La población
completa se fue. Más bien la arrancaron a camionadas militares de su sitio. Y
quedé solo nuevamente. El polvo agrio que inundó la tarde se disipaba entre las
luces de los autos. Deambulé horas entre los escombros: allí, cabezas
arrancadas de muñecas baratas; acá, restos de ropa roída por los años; allá, los
pozos negros colapsados, las fonolas quebradas, las maderas arrancadas de
cuajo. Recorrí en silencio aquel furúnculo negro que se había pegado por
décadas al rostro juvenil de la comuna más delicada de la capital.
Llegué cansado a
casa, hediondo y hambriento. Llegué también haciendo arcadas, con dolor al
pecho y un pañuelo mojado de sudor y lágrimas.
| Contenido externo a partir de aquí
(** [n > x] for an integer [n] and a float [x]: Python compares the two
    exactly, without rounding [n]. *)
Definition int_gt (n : Z) (x : float) : bool :=
  match Prim2SF x with
  | S754_nan => false
  | S754_infinity neg => neg
  | S754_zero _ => (0 <? n)%Z
  | S754_finite neg m e =>
      let v := if neg then Z.neg m else Z.pos m in
      if (0 <=? e)%Z then (v * 2 ^ e <? n)%Z
      else (v <? n * 2 ^ (- e))%Z
  end.

End PyFloat.

(** ** The fragment of Python's [re] used by the retriever

    A backtracking matcher for the operators that occur in the three symbol
    patterns: literals, character classes, greedy bounded and unbounded
    repetition of a class, alternation, the greedy option, [\b] and one
    capturing group. *)

Module Re.

Inductive regex :=
| Lit (s : string)                                   (* literal text *)
| Class (p : ascii -> bool)                          (* [..], \s *)
| Repeat (p : ascii -> bool) (lo : nat) (hi : option nat)  (* [..]{lo,hi}, \s+ *)
| Boundary                                           (* \b *)
| Cat (r1 r2 : regex)
| Alt (r1 r2 : regex)                                (* r1|r2 *)
| Opt (r : regex)                                    (* r? *)
| Group (r : regex).                                 (* ( r ), group 1 *)

(** A position in the subject: the character before it (for [\b]), the
    text from it on, and its offset. *)
Record cursor := Cursor {
  before : option ascii;
  rest : list ascii;
  offset : nat
}.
La población nunca más estaría allí,
frente a mi memoria, a mis mañanas, nunca más mi población abierta a ese cariño
de viejos buenos, sentados en un sillón de micro tomando vino con harina. Casi
al alba me despertaban cientos de caminantes que partían a calle Vitacura para
esperar micro. Las mujeres, con la cara endurecida por el trajín, las tomaban para
dirigirse a las grandes casas del sector alto. Los hombres partían cansados y
soñolientos aún, a las construcciones repartidas por la ciudad. Pocos niños a
las escuelas la verdad. Eran hormigas grandes pensaba medio dormido, que me
podrían aplastar fácilmente si me pillaran desprevenido alguna vez. A las ocho
de la mañana ya no se escuchaba ese ajetreo y todo se volvía apacible, barrio
bucólico, por donde comenzaba ahora el leve ajetreo de las empleadas que
trabajaban en las casas lindas de los alrededores. La mía fue linda alguna vez
y llegaba una empleada vieja y mañosa que quizás me golpeaba para hacerme
chillar y confirmar con esto que seguía vivo, porque cada vez que me encontraba
sobre la ventana, absorto en el ajetreo de la población, pensaba que había
muerto súbitamente y desesperaba ante la idea de ser culpada por negligencia.